• Mondo
  • sabato 2 Luglio 2011

Come è cambiato il caso Strauss-Kahn

Il New York Times racconta le incongruenze nella testimonianza della donna e la telefonata che mercoledì scorso ha ribaltato l'inchiesta

La notizia del colpo di scena nell’inchiesta su Dominique Strauss-Kahn è stata data ieri per prima dal New York Times, che oggi torna sulla vicenda arricchendola di molti dettagli. E spiegando che è stata una telefonata, una sola, a far capire agli inquirenti che bisognava indagare meglio e di più sulla donna che accusa l’ex direttore del Fondo Monetario Internazionale.

Ventotto ore dopo avere denunciato Dominique Strauss-Kahn per stupro, la cameriera del Sofitel ha parlato al telefono a un amico detenuto in un carcere in Arizona. La telefonata è stata registrata e tradotta dal Fulani, un dialetto della Guinea, il paese di provenienza della donna. Per questa ragione, la traduzione ha impiegato diverso tempo ed è stata completata solo mercoledì. La lettura della trascrizione ha allarmato gli investigatori. Un funzionario ha raccontato al New York Times che il tono della conversazione era tipo “non preoccuparti, so quello che faccio, questo tizio ha un sacco di soldi”.
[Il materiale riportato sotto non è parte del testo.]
Lemma map_planes_seq_ok len : forall s wd wd',
  map_planes mp_image_plane_w mp_image_plane_h pl_vulkan_wrap mppl_wrap_tex
    hwfc tbl ni (seq s len) wd = (Ok true, wd') ->
  exists calls,
    length calls = len /\
    (forall k c, calls !! k = Some c ->
       plane_mapped pl_vulkan_wrap mppl_wrap_tex ni (m_priv (mapper wd))
                    (s + k) c) /\
    wd' =
      mkworld (frames wd)
        (mkmapper (m_src (mapper wd))
           (take s (m_tex (mapper wd)) ++ (Some <$> calls.*2) ++
            drop (s + len) (m_tex (mapper wd)))
           (set_p_tex
              (take s (p_tex (m_priv (mapper wd))) ++ (Some <$> calls.*2) ++
               drop (s + len) (p_tex (m_priv (mapper wd))))
              (m_priv (mapper wd))))
        (trace wd ++ concat (plane_calls <$> calls)).
Proof.
  induction len as [|len IH]; intros s wd wd' Hrun.
  - simpl in Hrun. inversion Hrun; subst wd'. exists [].
    split; [done|]. split; [done|]. simpl.
    rewrite Nat.add_0_r, !take_drop, app_nil_r.
    by destruct wd as [fr [sr mt [? ? ? ? ? ? ? ?]] tr].
  - simpl seq in Hrun.
    apply map_planes_cons_ok in Hrun as (c & Hc & Hlt & Hlt' & Hrun).
    apply IH in Hrun as (calls & Hlen & Hcalls & ->).
    exists (c :: calls). split; [by rewrite <- Hlen|]. split.
    + intros [|k] c' Hk.
      * simpl in Hk. injection Hk as <-. by rewrite Nat.add_0_r.
      * simpl in Hk. replace (s + S k)%nat with (S s + k)%nat by lia.
        by apply (Hcalls k c').
    + simpl. unfold set_p_tex. simpl.
      rewrite !(take_S_r _ _ (Some c.2))
        by (apply list_lookup_insert_eq; done).
      rewrite !take_insert_ge by lia.
      rewrite !drop_insert_lt by lia.
      rewrite <- !app_assoc. simpl.
      by replace (s + S len)%nat with (S (s + len)) by lia.
Qed.

End ImportSuccess.

Section ImportSuccessTheorem.

Import Protocol.
Local Open Scope prog_scope.

Variable pl_vulkan_get : bool.
Variable av_vkfmt_from_pixfmt : Z -> option (list Z).
Variable mp_image_plane_w : Z -> Z -> nat -> Z.
Variable mp_image_plane_h : Z -> Z -> nat -> Z.
Variable pl_vulkan_wrap : pl_vulkan_wrap_params -> option pl_tex.
Variable mppl_wrap_tex : pl_tex -> bool.
Variable pl_vulkan_hold_ex : pl_vulkan_hold_params -> bool * Z.

Lemma mapper_map_ok_state (wd wd' : world) :
  mapper_map pl_vulkan_get av_vkfmt_from_pixfmt mp_image_plane_w
    mp_image_plane_h pl_vulkan_wrap mppl_wrap_tex pl_vulkan_hold_ex wd = (Ok 0, wd') ->
  exists srcimg a calls,
    let p := m_priv (mapper wd) in
    let p' := m_priv (mapper wd') in
    let np := num_planes (p_layout p) in
    m_src (mapper wd) = Some srcimg /\ planes0 srcimg = Some a /\
    frames wd' = frames wd /\ m_src (mapper wd') = Some srcimg /\
    p_layout p' = p_layout p /\ p_vkf p' = Some a /\
    length calls = np /\
    p_tex p' = (Some <$> calls.*2) ++ drop np (p_tex p) /\
    m_tex (mapper wd') = (Some <$> calls.*2) ++ drop np (m_tex (mapper wd)) /\
    trace wd' = trace wd ++ [EvLockFrame (Some a); EvUnlockFrame (Some a)] ++
                concat (plane_calls <$> calls) /\
    forall k c, calls !! k = Some c ->
      plane_mapped pl_vulkan_wrap mppl_wrap_tex (p_num_images p') p' k c.
Proof.
  intros Hrun. unfold mapper_map in Hrun.
  destruct pl_vulkan_get;
    [change (negb true) with false in Hrun|change (negb false) with true in Hrun];
    cbv iota in Hrun; [|by unfold ret in Hrun].
  change (bind get_mapper ?k wd) with (k (mapper wd) wd) in Hrun. cbv beta in Hrun.
  destruct (m_src (mapper wd)) as [srcimg|] eqn:Hsrc; [|by unfold raise in Hrun].
  apply bind_ok_inv in Hrun as ([] & w1 & He & Hrun).
  unfold emit in He. inversion He; subst w1; clear He.
  apply bind_ok_inv in Hrun as (n & w2 & Hc & Hrun).
  simpl seq in Hc.
  destruct (count_images_frame _ _ _ _ _ _ _ Hc) as (a & f & Hva & Hf).
  apply count_images_run in Hc as [-> Hn]. simpl in Hn, Hf.
  rewrite Hva in *.
  apply bind_ok_inv in Hrun as ([] & w3 & Hs & Hrun).
  apply (snapshot_run a f) in Hs as [Hsame _]; [|done].
  destruct Hsame as (Hfr & Htr & Hsrc3 & Hmt3 & Hlay3 & Hv3 & Htex3).
  simpl in Hfr, Htr, Hsrc3, Hmt3, Hlay3, Hv3, Htex3.
  apply bind_ok_inv in Hrun as ([] & w4 & Hu & Hrun).
  unfold update_priv in Hu. inversion Hu; subst w4; clear Hu.
  apply bind_ok_inv in Hrun as ([] & w5 & He & Hrun).
  unfold emit in He. inversion He; subst w5; clear He.
  simpl in Hrun.
  match type of Hrun with
  | bind get_priv ?k ?w = _ =>
      change (k (m_priv (mapper w)) w = (Ok 0, wd')) in Hrun
  end.
  cbv beta in Hrun.
  apply bind_ok_inv in Hrun as (fin & w6 & Hm & Hrun).
  destruct fin.
  2: { exfalso. apply (unmap_result_not_success pl_vulkan_hold_ex w6).
       by rewrite Hrun. }
  apply bind_ok_inv in Hrun as ([] & w7 & Hu & Hrun).
  unfold update_priv in Hu. inversion Hu; subst w7; clear Hu.
  unfold ret in Hrun. inversion Hrun; subst wd'; clear Hrun.
  apply map_planes_seq_ok in Hm as (calls & Hlen & Hcalls & ->).
  simpl in Hlen, Hcalls. simpl.
  exists srcimg, a, calls.
  rewrite Hlay3, Hmt3, Htex3, Hsrc3, Htr, Hfr in *.
  do 9 (split; [done|]).
  split; [by rewrite <- !app_assoc|].
  intros k c Hk. exact (Hcalls k c Hk).
Qed.

(** X11.  When [mapper_map] returns 0, every plane of the session's layout has
    been mapped and nothing else was done: the trace is the frame lock and
    unlock followed, plane by plane, by the wrap call, the hand-over of the
    texture to the renderer with the snapshot's layout, semaphore and
    counter value of the plane's image, and the renderer's wrapping of the
    texture.  The first [num_planes] slots of [p->tex] and of
    [mapper->tex] hold the textures, the other slots are as before, the
    frame of the source image is recorded in [p->vkf], at most four images
    were counted, and the native frames are untouched. *)
Theorem import_success_state (wd wd' : world) :
  mapper_map pl_vulkan_get av_vkfmt_from_pixfmt mp_image_plane_w
    mp_image_plane_h pl_vulkan_wrap mppl_wrap_tex pl_vulkan_hold_ex wd = (Ok 0, wd') ->
  exists srcimg a calls,
    let p := m_priv (mapper wd) in
    let p' := m_priv (mapper wd') in
    let np := num_planes (p_layout p) in
    m_src (mapper wd) = Some srcimg /\ planes0 srcimg = Some a /\
    frames wd' = frames wd /\ m_src (mapper wd') = Some srcimg /\
    p_layout p' = p_layout p /\ p_vkf p' = Some a /\
    (p_num_images p' <= 4)%nat /\
    length calls = np /\
    p_tex p' = (Some <$> calls.*2) ++ drop np (p_tex p) /\
    m_tex (mapper wd') = (Some <$> calls.*2) ++ drop np (m_tex (mapper wd)) /\
    trace wd' = trace wd ++ [EvLockFrame (Some a); EvUnlockFrame (Some a)] ++
                concat (plane_calls <$> calls) /\
    forall k c, calls !! k = Some c ->
      plane_mapped pl_vulkan_wrap mppl_wrap_tex (p_num_images p') p' k c.
Proof.
  intros Hrun.
  pose proof (mapper_map_snapshot _ _ _ _ _ _ _ _ _ Hrun)
    as (_ & _ & _ & _ & _ & _ & _ & _ & Hni & _).
  apply mapper_map_ok_state in Hrun
    as (srcimg & a & calls & Hsrc & Hpl & Hfr & Hsrc' & Hlay & Hv & Hlen &
        Htex & Hmt & Htr & Hcalls).
  exists srcimg, a, calls. simpl.
  do 6 (split; [done|]). split; [exact Hni|].
  do 4 (split; [done|]). exact Hcalls.
Qed.

End ImportSuccessTheorem.

Section ImportSuccessWitness.

Import Protocol.

Lemma import_success_state_witness :
  let wd := ProtocolSamples.world0 ProtocolSamples.frame2 2 in
  exists calls,
    p_tex (m_priv (mapper ProtocolSamples.mapped2)) =
      (Some <$> calls.*2) ++ [None; None] /\
    trace ProtocolSamples.mapped2 =
      [EvLockFrame (Some 5%nat); EvUnlockFrame (Some 5%nat)] ++
      concat (plane_calls <$> calls) /\
    length calls = 2%nat.
Proof.
  intros wd.
  destruct (import_success_state true ProtocolSamples.fmt_table
              ProtocolSamples.plane_size ProtocolSamples.plane_size
              ProtocolSamples.wrap_ok ProtocolSamples.wrap_tex_ok
              ProtocolSamples.hold_ok wd ProtocolSamples.mapped2)
    as (srcimg & a & calls & Hsrc & Ha & _ & _ & _ & _ & _ & Hlen & Htex & _ & Htr & _).
  - vm_compute. reflexivity.
  - exists calls. injection Hsrc as <-. injection Ha as <-.
    split; [exact Htex|]. split; [exact Htr|]. exact Hlen.
Defined.

End ImportSuccessWitness.

(** ** The images an import counts *)

Section ImportCount.

Import Protocol.
Local Open Scope prog_scope.

Variable pl_vulkan_get : bool.
Variable av_vkfmt_from_pixfmt : Z -> option (list Z).
Variable mp_image_plane_w : Z -> Z -> nat -> Z.
Variable mp_image_plane_h : Z -> Z -> nat -> Z.
Variable pl_vulkan_wrap : pl_vulkan_wrap_params -> option pl_tex.
Variable mppl_wrap_tex : pl_tex -> bool.
Variable pl_vulkan_hold_ex : pl_vulkan_hold_params -> bool * Z.

Lemma count_images_seq a f len : forall s wd m wd',
  frames wd !! a = Some f ->
  count_images (Some a) (seq s len) s wd = (Ok m, wd') ->
  (s <= m <= s + len)%nat /\
  (forall i, (s <= i < m)%nat ->
     exists x, vkf_img f !! i = Some x /\ x <> VK_NULL_HANDLE) /\
  ((m < s + len)%nat -> vkf_img f !! m = Some VK_NULL_HANDLE).
Proof.
  induction len as [|len IH]; intros s wd m wd' Hf Hrun; simpl in Hrun.
  - inversion Hrun; subst. split; [lia|]. split; intros; lia.
  - apply bind_ok_inv in Hrun as (x & wd1 & Hl & Hrun).
    apply load_ok_inv in Hl as (-> & f' & Hf' & Hx). simplify_eq. simpl in Hx.
    destruct (x =? VK_NULL_HANDLE) eqn:Hz.
    + apply Z.eqb_eq in Hz. subst x. inversion Hrun; subst.
      split; [lia|]. split; [intros; lia|done].
    + apply Z.eqb_neq in Hz.
      apply IH in Hrun as (Hm & Hlead & Hstop); [|done].
      split; [lia|]. split.
      * intros i Hi. destruct (decide (i = s)) as [->|Hne]; [by exists x|].
        apply Hlead. lia.
      * intros Hlt. apply Hstop. lia.
Qed.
Non era il primo elemento sospetto in cui si imbattevano gli investigatori. Inizialmente, nelle ore immediatamente successive alla denuncia, la donna si era descritta e comportata come una “devota e pia musulmana, distrutta da quanto accaduto”. A poco a poco la sua credibilità si è sbriciolata. La donna, scrive il New York Times, ha mentito riguardo il suo arrivo negli Stati Uniti, riguardo le violenze che aveva detto di avere subìto in Guinea, riguardo quanto aveva fatto in Guinea, riguardo le sue finanze. È stata collegata a diverse persone sospettate di altri reati. Ha cambiato versione riguardo quello che ha fatto dopo il rapporto sessuale con Strauss-Kahn. Gli incontri con i procuratori sono diventati sempre più tesi, quasi rabbiosi. E lei, inizialmente composta, durante uno degli ultimi interrogatori è scoppiata in lacrime e per poi rendersi irreperibile per molti giorni. Tutto questo, senza che la difesa abbia mosso un dito per screditarla: ha fatto tutto l’accusa, i procuratori.

Molte di queste incongruenze sono state ammesse dalla donna stessa. Inizialmente lei aveva detto di essere arrivata sette anni fa negli Stati Uniti, avendo chiesto asilo politico. Aveva raccontato di aver visto la propria casa distrutta dai soldati, visto che lei e suo marito erano oppositori del regime. Aveva detto che suo marito era stato catturato ed era morto in carcere. Poi, qualche tempo dopo, ha ammesso di avere inventato tutto e ha detto che la storia le è stata fatta imparare a memoria da un uomo che l’aveva registrata su una audiocassetta. Anche la presunta violenza sessuale subìta in Guinea è stata parzialmente ritrattata.

La donna aveva sempre detto che il suo stipendio di cameriera al Sofitel era la sua unica fonte di reddito. Nelle ultime settimane gli investigatori hanno trovato depositi da migliaia di dollari su un conto corrente intestato a suo nome. Quando gli investigatori gli hanno sottoposto la questione, la donna sarebbe rimasta in silenzio, voltandosi verso il suo avvocato. L’ufficio del pubblico ministero ha detto che la donna ha mentito sul suo reddito per potere avere diritto a vivere in una casa popolare, e ha detto di avere a carico il figlio di un suo amico per pagare meno tasse.

Ultima cosa, il cambio di versione riguardo quanto accaduto dopo il rapporto sessuale. Davanti al grand jury, a maggio, la donna aveva detto di essere scappata dalla suite di Strauss-Kahn e di essersi rifugiata nel corridoio principale finché non aveva visto Strauss-Kahn prendere l’ascensore. Poco dopo era arrivato al piano il suo supervisore. Martedì scorso la donna ha detto ai procuratori di essersi “dimenticata di dire una cosa”. La donna ha detto di essere uscita dalla stanza di Strauss-Kahn e di essere entrata in un’altra stanza, la 2820. Di averla pulita e di essere poi tornata nella suite di Strauss-Kahn, e di avere pulito anche quella. Solo a quel punto sarebbe arrivato il supervisore. Un controllo effettuato sulle carte magnetiche dell’albergo, però, ha smentito questa nuova versione.

Secondo l’avvocato della donna, quanto accaduto dentro la suite di Strauss-Kahn è l’unica cosa che conta. «È un fatto che la vittima ha fatto degli errori», ha detto ieri alla stampa, «ma questo non vuol dire che non sia stata violentata».